The Brotherhood and the Sisi government have a toxic relationship. The Brotherhood has been branded as a terrorist organization by the Sisi government, Egypt’s former President Mohammad Morsi of the FJP has been jailed, and the Brotherhood has been formally accused of using violence to destabilize the country after Morsi’s overthrow. Clearly, then, the Brotherhood is seen as a political threat.
The decision to dissolve the FJP appears to be a temporary stopgap measure to keep the Brotherhood out of politics for the short term to allow the Sisi government to grow stronger and to stabilize. If, and more likely when, the Muslim Brotherhood re-appears on the Egyptian political scene, it will have to deal with a much more fortified national government. By working as negotiators and intermediaries in the current Israeli-Palestinian flare-up, Egypt is building credibility internationally and regionally.

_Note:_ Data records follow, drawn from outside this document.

Lemma check_settled c k s :
  view md c (len_of s) (drop 4 s) [] -> 4 < blen s <= ULONG_MAX -> exists r c',
    ComDataCheck_check (Some k) (Some c) = Ok (r, Some c', []) /\ settled c' r s.
Proof.
  intros Hv Hs. pose proof (u64_range (len_of s)) as Hu.
  pose proof (length_drop_header s ltac:(lia)) as Hd.
  unfold ComDataCheck_check, on_obj. rewrite bind_gets, (v_input _ _ _ _ _ Hv), (proj2 (Z.eqb_neq _ _) receiving).
  rewrite (bind_quiet _ _ _ _ _ (length_view _ _ _ _ Hv)), bind_gets, (v_len _ _ _ _ _ Hv), Hd.
  unfold settled. case_cmp.
  { exists (code CDC_WAITING), c. split; [done|].
    assert (next s = None) as Hn by (apply next_None; lia). rewrite Hn. split; [done|].
    split; [done|]. by rewrite decide_False by lia. }
  assert (next s = Some (take (Z.to_nat (u64 (len_of s))) (drop 4 s),
    drop (4 + Z.to_nat (u64 (len_of s))) s)) as -> by (apply next_Some; repeat split; (done || lia)).
  rewrite <- drop_drop. case_cmp.
  { exists (code CDC_COMPLETE), c. split; [done|].
    unfold blen in *. rewrite drop_ge, take_ge by lia. eauto. }
  destruct (spill c (len_of s) (drop 4 s) (u64 (len_of s)) k ltac:(lia) Hv) as (i & g & c1 & c' & E1 & E2 & E3 & Hv');
    [lia|]. rewrite Hd in E2, E3.
  rewrite (bind_quiet _ _ _ _ _ E1). cbn [deref]. rewrite (bind_lift _ _ _ _ eq_refl).
  rewrite (bind_quiet _ _ _ _ _ E2), (bind_quiet _ _ _ _ _ E3).
  exists (code CDC_DATA_REMAINING), c'. split; [done|].
  destruct (drop _ (drop 4 s)) eqn:E; [|eauto].
  apply (f_equal blen) in E. unfold blen in *. rewrite length_drop in E. cbn in E. lia.
Qed.

(** ** Appending to a receiver *)
Lemma load_header x g : 4 <= blen x -> load_be32 (cells_of x ++ g) = Ok (len_of x).
Proof.
  unfold blen. destruct x as [|a [|b [|c [|d x]]]]; cbn [length]; intros; try lia.
  unfold load_be32. rewrite blk_read_ok; [done|lia..|].
  rewrite blen_app, blen_cells, !blen_cons. pose proof (blen_nonneg x). pose proof (blen_nonneg g). lia.
Qed.
Lemma cells_split j x : 0 <= j <= blen x -> forall g,
  cells_of x ++ g = cells_of (take (Z.to_nat j) x) ++ (cells_of (drop (Z.to_nat j) x) ++ g) /\
  blen (take (Z.to_nat j) x) = j /\ blen (drop (Z.to_nat j) x) = blen x - j.
Proof.
  intros Hj g. rewrite app_assoc, <- cells_of_app, take_drop. split; [done|].
  unfold blen in *. rewrite length_take, length_drop. lia.
Qed.
(** The header is known: the rest is appended and the state checked. *)
Lemma finish_settled c s d x g (ks : site -> option Z) :
  (forall l, is_Some (ks l)) -> view md c (len_of s) d [] -> drop 4 s = d ++ x ->
  4 < blen s <= ULONG_MAX -> exists r c',
    (err ← on_buff (bb_append (ks Data) (Some (cells_of x ++ g)) (blen x));
     if negb (err =? 0) then mret err else here (ComDataCheck_check (ks Unread))) c
    = Ok (r, c', []) /\ settled c' r s.
Proof.
  intros Hks Hv Hd Hs. destruct (Hks Data) as [k1 ->], (Hks Unread) as [k2 ->].
  pose proof (length_drop_header s ltac:(lia)) as Hl. rewrite Hd, blen_app in Hl.
  destruct (append_view c _ d [] k1 x g Hv) as (c1 & E1 & Hv1); [lia|].
  rewrite (bind_quiet _ _ _ _ _ E1). cbn [negb ALIB_OK Z.eqb]. rewrite <- Hd in Hv1.
  destruct (check_settled c1 k2 s Hv1 Hs) as (r & c' & E & ?).
  exists r, c'. split; [by apply here_Some|done].
Qed.
Lemma append_header_settled c s x g (ks : site -> option Z) :
  (forall l, is_Some (ks l)) -> view md c 0 s [] -> 0 < blen s <= 4 ->
  4 < blen s + blen x <= ULONG_MAX -> exists r c',
    append_input ks (cells_of x ++ g) (blen x) c = Ok (r, c', []) /\ settled c' r (s ++ x).
Proof.
  intros Hks Hv Hs Hx. unfold append_input. rewrite bind_gets, (v_len _ _ _ _ _ Hv), Z.eqb_refl.
  rewrite (bind_quiet _ _ _ _ _ (length_view _ _ _ _ Hv)), u64_small by (unfold ULONG_MAX in *; lia).
  rewrite (proj2 (Z.ltb_lt _ _)), (proj2 (Z.eqb_neq _ _)) by lia. cbn [negb]. cbv zeta.
  assert (s8 (4 - blen s) = 4 - blen s) as ->
    by (unfold s8; rewrite Z.mod_small by lia; case_cmp; lia).
  destruct (cells_split (4 - blen s) x ltac:(lia) g) as (-> & Hl1 & Hl2).
  set (h := take _ x) in *. set (t := drop _ x) in *.
  rewrite (u64_small (4 - blen s)), <- Hl1 by lia. destruct (Hks Header) as [k1 ->].
  destruct (append_view c 0 s [] k1 h (cells_of t ++ g) Hv) as (c1 & E1 & Hv1); [lia|].
  rewrite (bind_quiet _ _ _ _ _ E1). cbn [negb ALIB_OK Z.eqb].
  destruct (raw_view _ _ _ _ Hv1) as (i & g1 & E2).
  { intros E. apply (f_equal blen) in E. rewrite blen_app, (@blen_nil Z) in E. lia. }
  rewrite (bind_quiet _ _ _ _ _ E2). cbn [deref]. rewrite (bind_lift _ _ _ _ eq_refl).
  rewrite (bind_lift _ (len_of (s ++ h))), bind_modify by (apply load_header; rewrite blen_app; lia).
  destruct (clear_no_resize_view _ _ _ _ (set_len_view _ _ _ _ (len_of (s ++ h)) Hv1)) as (c2 & E3 & Hv2).
  rewrite (bind_quiet _ _ _ _ _ E3).
  assert (drop (Z.to_nat (blen h)) (cells_of h ++ cells_of t ++ g) = cells_of t ++ g) as ->
    by (rewrite drop_app_length'; [done|unfold cells_of, blen; rewrite length_fmap; lia]).
  assert (u64 (blen x - blen h) = blen t) as -> by (rewrite u64_small; unfold ULONG_MAX in *; lia).
  assert (s ++ x = (s ++ h) ++ t) as -> by (by rewrite <- app_assoc; unfold h, t; rewrite take_drop).
  rewrite <- (len_of_app _ t) in Hv2 by (rewrite blen_app; lia).
  apply (finish_settled c2 _ [] t g ks Hks Hv2); [|rewrite !blen_app; lia].
  rewrite drop_app_length'; [done|]. rewrite length_app. unfold blen in *. lia.
Qed.
Lemma append_input_settled c s x g (ks : site -> option Z) :
  (forall l, is_Some (ks l)) -> holds c s -> blen s + blen x <= ULONG_MAX -> exists r c',
    append_input ks (cells_of x ++ g) (blen x) c = Ok (r, c', []) /\ settled c' r (s ++ x).
Proof.
  intros Hks [Hn Hv] Hfit. pose proof (blen_nonneg s). pose proof (blen_nonneg x). case_decide; cycle 1.
  { (* the header is known *)
    apply next_None in Hn. assert (len_of s <> 0) by (intros E; rewrite E in Hn; change (u64 0) with 0 in Hn; lia).
    unfold append_input. rewrite bind_gets, (v_len _ _ _ _ _ Hv), (proj2 (Z.eqb_neq _ _)) by done.
    rewrite <- (len_of_app s x) in Hv by lia.
    apply (finish_settled c (s ++ x) (drop 4 s) x g ks Hks Hv); [|rewrite blen_app; lia].
    rewrite drop_app_le; [done|]. unfold blen in *. lia. }
  destruct (decide (blen s + blen x <= 4)).
  { (* still not a header *)
    unfold append_input. rewrite bind_gets, (v_len _ _ _ _ _ Hv), Z.eqb_refl.
    rewrite (bind_quiet _ _ _ _ _ (length_view _ _ _ _ Hv)), u64_small by (unfold ULONG_MAX in *; lia).
    rewrite (proj2 (Z.ltb_ge _ _)) by lia. destruct (Hks Data) as [k ->].
    destruct (append_view c 0 s [] k x g Hv) as (c1 & E1 & Hv1); [lia|].
    rewrite (bind_quiet _ _ _ _ _ E1). exists (code CDC_WAITING), c1. split; [done|].
    assert (next (s ++ x) = None) as Hn' by (apply next_None; rewrite blen_app; lia).
    unfold settled. rewrite Hn'. split; [done|]. split; [done|].
    by rewrite decide_True by (rewrite blen_app; lia). }
  destruct (decide (s = [])) as [->|Hne].
  { (* the chunk has the whole header *)
    rewrite (@blen_nil Z) in *. unfold append_input. rewrite bind_gets, (v_len _ _ _ _ _ Hv), Z.eqb_refl.
    rewrite (bind_quiet _ _ _ _ _ (length_view _ _ _ _ Hv)), u64_small by (rewrite (@blen_nil Z); unfold ULONG_MAX in *; lia).
    rewrite (@blen_nil Z), (proj2 (Z.ltb_lt _ _)) by lia. cbn [negb Z.eqb].
    rewrite (bind_lift _ (len_of x)), bind_modify by (apply load_header; lia).
    destruct (cells_split 4 x ltac:(lia) g) as (-> & Hl1 & Hl2).
    rewrite drop_app_length' by (unfold cells_of, blen in *; rewrite length_fmap; lia).
    rewrite (u64_small (blen x - 4)), <- Hl2 by (unfold ULONG_MAX in *; lia).
    by apply (finish_settled _ ([] ++ x) [] (drop 4 x) g ks Hks (set_len_view _ _ _ _ (len_of x) Hv));
      [|cbn; lia]. }
  apply append_header_settled; [done|done| |lia].
  destruct s; [done|]. rewrite blen_cons in *. pose proof (blen_nonneg s). lia.
Qed.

The Sisi administration is still in its early stage, and it needs to establish credibility.
It would be wise, however, for the Sisi government to remember the Brotherhood’s history. After its founding by Hasan al-Bana in 1928, it was officially dissolved in 1948, then banned as an organization in 1954 under Nasser. Nevertheless, the group has continually re-invented itself so as to remain alive and involved in Egyptian politics; one measure of its success was the election of one of one of its own as president in 2012. The Court’s action represents, then, the third time in Egyptian Brotherhood history that it has been severely handicapped. Hence, simply dissolving the FJP may not be the blow to the Brotherhood the government intended; rather, it seems part of a cycle that the Brotherhood is used to.
Dissolution and even banning has never stopped the Muslim Brotherhood before. Depending on how quickly it reorganizes and through how many legal hurdles it must steer, the Brotherhood could conceivably construct another political party or parties and have its affiliated members stand for parliament. In fact, it maintained its political survival throughout its history by creating political parties that were “aligned” with Brotherhood ideology by people who were in fact members of the Brotherhood, but who denied any involvement or association with the Brotherhood itself. This use of political loopholes and deniability as a political survival strategy has served the Brotherhood well.

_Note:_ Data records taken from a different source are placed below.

(** ** [ListHistoryItem_member_function_remove] on a whole list *)
Lemma item_remove_head x B it s :
  wf_chain (x :: B) -> nodes s = heap_of (x :: B) NULL -> uniform (x :: B) ->
  key_of x = key it -> it <> NULL ->
  ListHistoryItem_member_function_remove user (Some (addr x)) it s
    = Ok ((0, Some (first B NULL)), put (heap_of B NULL) s, freed x).
Proof.
  intros Hw Hs Hu Hx Hit. unfold ListHistoryItem_member_function_remove.
  rewrite (proj2 (Z.eqb_neq _ _) (addr_null [] _ _ Hw)), (proj2 (Z.eqb_neq _ _) Hit). cbn [orb].
  rewrite (bind_node [] x B NULL _ _ Hw Hs). cbn [node_of list_item Compare_Callback].
  rewrite bind_dif by (eapply (uniform_cmp []); exact Hu). unfold key_of in Hx.
  rewrite Hx, Z.eqb_refl. cbn [negb]. eapply bind_loud; [by apply del_ok|done].
Qed.
Lemma item_remove_later A a x B it s :
  wf_chain ((A ++ [a]) ++ x :: B) -> nodes s = heap_of ((A ++ [a]) ++ x :: B) NULL ->
  uniform ((A ++ [a]) ++ x :: B) -> key_of x = key it -> it <> NULL ->
  let root := Some (first ((A ++ [a]) ++ x :: B) NULL) in
  ListHistoryItem_member_function_remove user root it s
    = Ok ((0, root), put (heap_of ((A ++ [a]) ++ B) NULL) s, freed x).
Proof.
  intros Hw Hs Hu Hx Hit root. unfold root. destruct (uniform_app _ _ Hu) as (_ & _ & Hd).
  assert (Forall (fun y => key_of y <> key it) (A ++ [a])) as Hall.
  { apply Forall_forall. intros y Hy Ey. apply (Hd y x Hy); [set_solver|congruence]. }
  pose proof (fuel_enough _ _ Hw Hs) as Hf. unfold ListHistoryItem_member_function_remove.
  assert (exists b A', A ++ [a] = b :: A') as (b & A' & EA) by (destruct A; eauto).
  assert (last_addr (b :: A') = addr a) as Hl by (by rewrite <- EA, last_addr_snoc).
  pose proof Hw as Hw0. pose proof Hs as Hs0. rewrite EA in Hw0, Hs0, Hu, Hall, Hf |- *. cbn [first app] in *.
  rewrite (proj2 (Z.eqb_neq _ _) (addr_null [] _ _ Hw0)), (proj2 (Z.eqb_neq _ _) Hit). cbn [orb].
  rewrite (bind_node [] b (A' ++ x :: B) NULL _ _ Hw0 Hs0). cbn [node_of list_item Compare_Callback].
  rewrite bind_dif by (eapply (uniform_cmp []); exact Hu).
  apply Forall_cons in Hall as [Hb' Hall]. unfold key_of in Hb'.
  rewrite (proj2 (Z.eqb_neq _ _) Hb'). cbn [negb]. unfold node_fuel. rewrite bind_gets, Hf.
  rewrite (bind_quiet _ _ _ _ _ (peek_ok (S (length (b :: A' ++ x :: B))) it b A' [] (x :: B) s
    Hw0 Hs0 Hu Hall Hx ltac:(cbn; rewrite length_app; lia))), Hl.
  pose proof Hw as Hw1. pose proof Hs as Hs1. rewrite <- app_assoc in Hw1, Hs1.
  rewrite (bind_node A a (x :: B) NULL _ _ Hw1 Hs1). cbn [node_of next first].
  rewrite (proj2 (Z.eqb_neq _ _)) by (by eapply addr_null).
  eapply bind_loud; [by eapply (del_mid (A ++ [a]))|]. cbn [default].
  assert (addr a <> addr x) as Hax.
  { apply wf_chain_app in Hw as (_ & _ & Hdis). intros E. apply (Hdis (addr a)).
    - rewrite fmap_app. set_solver.
    - rewrite E. set_solver. }
  rewrite (bind_set_at _ (node_of a (addr x))).
  - cbn. rewrite Hs. change (set_next _ (node_of a _)) with (node_of a (first B NULL)).
    rewrite heap_of_unlink by done. by rewrite EA.
  - by eapply addr_null.
  - cbn. rewrite Hs, lookup_delete_ne by done. rewrite <- app_assoc. by apply (heap_of_lookup A a (x :: B)).
Qed.
Lemma item_remove_none a A it s :
  wf_chain (a :: A) -> nodes s = heap_of (a :: A) NULL -> uniform (a :: A) ->
  Forall (fun y => key_of y <> key it) (a :: A) -> it <> NULL ->
  ListHistoryItem_member_function_remove user (Some (addr a)) it s = Ok ((1, Some (addr a)), s, []).
Proof.
  intros Hw Hs Hu Hall Hit. pose proof (fuel_enough _ _ Hw Hs) as Hf.
  unfold ListHistoryItem_member_function_remove.
  rewrite (proj2 (Z.eqb_neq _ _) (addr_null [] _ _ Hw)), (proj2 (Z.eqb_neq _ _) Hit). cbn [orb].
  rewrite (bind_node [] a A NULL _ _ Hw Hs). cbn [node_of list_item Compare_Callback].
  rewrite bind_dif by (eapply (uniform_cmp []); exact Hu).
  apply Forall_cons in Hall as [Hb' Hall]. unfold key_of in Hb'.
  rewrite (proj2 (Z.eqb_neq _ _) Hb'). cbn [negb]. unfold node_fuel. rewrite bind_gets, Hf.
  rewrite <- (app_nil_r A) in Hw, Hs, Hu.
  rewrite (bind_quiet _ _ _ _ _ (peek_ok (S (length (a :: A))) it a A [] [] s Hw Hs Hu Hall I ltac:(cbn; lia))).
  rewrite app_nil_r in *. destruct (exists_last (l := a :: A)) as (ys & l & E); [done|].
  rewrite E in Hw, Hs |- *. rewrite last_addr_snoc.
  by rewrite (bind_node ys l [] NULL _ _ Hw Hs).
Qed.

The Sisi administration should remember that simply dissolving a political party of the Brotherhood neither dissolves the Brotherhood itself nor the ideology the Brotherhood espouses. Indeed, the dissolution of the FJP could potentially enact a very dangerous situation. The FJP, as the face of larger Muslim Brotherhood’s political wing, ensured that essentially all of the differing ideologies present under the Brotherhood’s umbrella were relatively consolidated into an identifiable group. Hence, save for breakaway groups such as the Gamaat-i-Islamiyyah, all elements Egypt’s oldest and arguably most powerful Islamist political organization were contained or centrally located. With the dissolution of the FJP, the Brotherhood’s prominent Islamist ideologues might be driven underground, making them extremely difficult to locate even if/when the Brotherhood reconstructs its political segment.

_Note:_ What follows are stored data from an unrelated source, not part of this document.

(* ===== verification/MutexObject.v ===== *)
(** [source/MutexObject.c]: a lock handed out in the order of requests.  A
    request puts the address of a local variable, which holds its number, on a
    history list and waits until that number is at the list's root.  The list
    is modelled as in [ListHistory], without a mutex of its own; the local
    variable lives in [numbers] until the function returns.  What other threads
    do while a request sleeps is the list [env] of their actions, one for each
    sleep; [times] are the results of [gettimeofday]. *)
From S2P Require Import Prelude Effects Heap ListHistory.
Open Scope Z_scope.

#[export] Instance numbers_store : Store state Z := {|
  objs := numbers; put m s := mkState (nodes s) (hist s) m;
  objs_put _ _ := eq_refl; put_put _ _ _ := eq_refl;
  put_objs s := match s with mkState _ _ _ => eq_refl end |}.

(** The macros of [includes/MutexObject.h], which hide the constants of the
    [enum] before them. *)
Definition MUTEX_SUCCESS : Z := 0.
Definition MUTEX_NULL_ARG : Z := -1.
Definition MUTEX_TIMEOUT : Z := -2.
Definition MUTEX_ERROR : Z := -3.
Definition MUTEX_CANCELED : Z := -4.

Record MutexObject := mkMutex {
  timeout_millis : Z; sleep_micros : Z; refuse_requests : bool; request_num : Z }.
Record mstate := mkM { mutex : MutexObject; requests : state }.

(** An operation on the request list. *)
Definition on_list {A} (m : M (option state) A) : M mstate A := fun s =>
  '(a, q, t) ← here m (requests s); Ok (a, mkM (mutex s) q, t).
Definition in_list {A} (m : M state A) : M mstate A := fun s =>
  '(a, q, t) ← m (requests s); Ok (a, mkM (mutex s) q, t).
Definition set_request_num (n : Z) : M mstate unit :=
  modify (fun s => mkM (mkMutex (timeout_millis (mutex s)) (sleep_micros (mutex s))
    (refuse_requests (mutex s)) n) (requests s)).
Definition set_refuse (b : bool) : M mstate unit :=
  modify (fun s => mkM (mkMutex (timeout_millis (mutex s)) (sleep_micros (mutex s))
    b (request_num (mutex s))) (requests s)).

Definition number (p : ptr) : M state Z := load p.
Definition request_compare (i1 i2 : ptr) : M state bool :=
  a ← number i1; b ← number i2; mret (negb (a =? b)).
(** [mutex->request_list->list_root &&
    request_compare(mutex->request_list->list_root->list_item, &my_num) != 0] *)
Definition waiting (my_num : ptr) : M mstate bool :=
  in_list (root ← get_root;
           if root =? NULL then mret false else
           i ← node root; request_compare (list_item i) my_num).
Definition withdraw (my_num : ptr) : M mstate unit :=
  on_list (ListHistory_member_function_remove request_compare my_num);; mret tt.

Notation others := (list (M mstate unit)).
(** The loop that counts the sleeps; [ticks] is -1 before the first one. *)
Fixpoint wait_ticks (env : others) (ticks last_tick_sleep : Z) (my_num : ptr) : M mstate Z :=
  w ← waiting my_num;
  if negb w then mret MUTEX_SUCCESS else
  t ← gets (fun s => timeout_millis (mutex s)); u ← gets (fun s => sleep_micros (mutex s));
  next ← (if ticks <? 0 then
            let per := u32 (u / 1000) in
            if per =? 0 then lift (UB DivByZero) else mret (Some (s32 (t / per), t mod per))
          else if ticks =? 0 then mret None
          else mret (Some (ticks - 1, last_tick_sleep)));
  match next with
  | None => withdraw my_num;; mret MUTEX_TIMEOUT
  | Some (ticks, last) =>
      match env with
      | [] => lift Diverges
      | e :: env => e;; wait_ticks env ticks last my_num
      end
  end.
(** The loop that looks at the clock. *)
Fixpoint wait_clock (env : others) (times : list (option (Z * Z))) (sec usec : Z) (my_num : ptr)
    : M mstate Z :=
  w ← waiting my_num;
  if negb w then mret MUTEX_SUCCESS else
  match env, times with
  | e :: env, now :: times =>
      let late := match now with
        | Some (s, us) =>
            ((s <? sec) || (s >? sec + 5)) &&
            ((s >? sec) && ((s <? sec + 2) || (sec >? sec + 2)) && (us <? usec))
        | None => false
        end in
      if late then withdraw my_num;; mret MUTEX_TIMEOUT
      else e;; wait_clock env times sec usec my_num
  | _, _ => lift Diverges
  end.
(** The loops without a timeout. *)
Fixpoint wait_forever (env : others) (my_num : ptr) : M mstate Z :=
  w ← waiting my_num;
  if negb w then mret MUTEX_SUCCESS else
  match env with [] => lift Diverges | e :: env => e;; wait_forever env my_num end.

(** The time the clock loop waits for. *)
Definition deadline (now : Z * Z) (millis : Z) : Z * Z :=
  let '(sec, usec) := now in
  let sec := sec + millis / 1000 in
  let usec := usec + millis mod 1000 * 1000 in
  let '(sec, usec) := if usec >? 1000 * 1000 then (sec + 1, usec - 1000 * 1000) else (sec, usec) in
  if usec >? 990 * 1000 then (sec + 1, 0) else (sec, usec).

(** [my_num]: the address of the local variable; [k]: the allocation of the
    list's node.  The variable is gone when the function has returned. *)
Definition leave {A} (my_num : ptr) (a : A) : M mstate A :=
  in_list (release (A := Z) my_num);; mret a.
Definition MutexObject_request_lock (my_num : ptr) (k : option ptr) (env : others)
    (times : list (option (Z * Z))) : M (option mstate) Z :=
  no_guard (
    n ← gets (fun s => request_num (mutex s));
    let n := u32 (n + 1) in
    let n := if negb (n =? 0) then n else u32 (n + 1) in
    set_request_num n;;
    in_list (modify (fun q => put (<[my_num := n]> (numbers q)) q));;
    refuse ← gets (fun s => refuse_requests (mutex s));
    if refuse : bool then leave my_num MUTEX_CANCELED else
    on_list (ListHistory_member_function_push_back k my_num false user_compare);;
    t ← gets (fun s => timeout_millis (mutex s)); u ← gets (fun s => sleep_micros (mutex s));
    r ← (if negb (t =? 0) then
           if negb (u =? 0) then wait_ticks env (-1) 0 my_num
           else match times with
                | Some now :: times =>
                    let '(sec, usec) := deadline now t in wait_clock env times sec usec my_num
                | None :: _ => withdraw my_num;; mret MUTEX_ERROR
                | [] => lift Diverges
                end
         else wait_forever env my_num);
    leave my_num r).
Definition MutexObject_unlock : M (option mstate) Z :=
  on_obj MUTEX_NULL_ARG (on_list ListHistory_member_function_pop_off;; mret MUTEX_SUCCESS).

(** [mutex]: the pointer and the pointer behind it. *)
Definition delMutexObject (my_num : ptr) (k : option ptr) (env : others)
    (times : list (option (Z * Z))) (mutex : option (option mstate))
    : res (option (option mstate) * list event) :=
  o ← deref mutex;
  '(err, o, t) ← MutexObject_request_lock my_num k env times o;
  if (err =? MUTEX_NULL_ARG) || (err =? MUTEX_CANCELED) then Ok (Some None, t) else
  (* [*mutex] was set to NULL before [( *mutex)->request_list] is read *)
  '(_, _, _) ← no_guard (set_refuse true) o;
  _ ← deref (None : option mstate);
  Ok (Some None, t).

(** * The constructors

    In the configuration without [LIST_HISTORY_NO_MUTEX], the default, a
    history list creates a mutex object, and that a history list: [depth] bounds
    their nesting, [malloc n] is the outcome of the [n]-th allocation.  The
    results are the function's value and the number of allocations made. *)
Definition newMutexObject_with (newListHistory : nat -> res (Z * nat)) (malloc : nat -> bool) (n : nat)
    : res (bool * nat) :=
  if negb (malloc n) then Ok (false, S n) else
  '(err, n) ← newListHistory (S n);
  Ok (err =? 0, n).
Fixpoint newListHistory_at (depth : nat) (malloc : nat -> bool) (n : nat) : res (Z * nat) :=
  match depth with
  | O => Diverges
  | S depth =>
      if negb (malloc n) then Ok (LIST_HISTORY_MEM_ERR, S n) else
      '(mutex, n) ← newMutexObject_with (newListHistory_at depth malloc) malloc (S n);
      Ok (if negb mutex then LIST_HISTORY_MEM_ERR else LIST_HISTORY_OK, n)
  end.
(** With [LIST_HISTORY_NO_MUTEX]. *)
Definition newListHistory (ok : bool) (max_ : Z) : Z * option ListHistory :=
  if negb ok then (LIST_HISTORY_MEM_ERR, None) else (LIST_HISTORY_OK, Some (new_history max_)).
Definition newMutexObject (ok list_ok : bool) : option mstate :=
  if negb ok then None else
  match newListHistory list_ok (-1) with
  | (_, Some h) => Some (mkM (mkMutex 5000 1000 false 0) (mkState ∅ h ∅))
  | (_, None) => None
  end.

The Court’s action has also created the potential for internal dissention among the Brotherhood, therefore giving voice to those on both the conservative and radical poles of the spectrum who believed that Morsi’s government was not a true representation of the Brotherhood itself. Internal schism might result in great difficulty in the prompt identification of new groups that could cause harm to the Egyptian people and to the West. Groups may splinter away from the main body of the Brotherhood and form their own groups with more radical overtones in their political ideology. When this happened with the Gamaat-i-Islamiyyah, some of its members assassinated President Anwar Sadat in 1981 and killed tourists at Luxor in 1997.
Will violence ensue as a repercussion of the Supreme Administrative Court’s ruling? Will the FJP’s dissolution create another Sayyid Qutb, arguably the Brotherhood’s most infamous thinker and theorist, or create another Tariq Ramadan, representing a voice of moderation in Islam? Both are possibilities. What is evident, however, is that the Brotherhood clearly wanted, and wants, to be a voice in Egyptian politics, and by extension, world politics. Has the Court’s dissolution of the FJP initiated the end of the Brotherhood in politics? Using history as our guide, we cannot count them out just yet.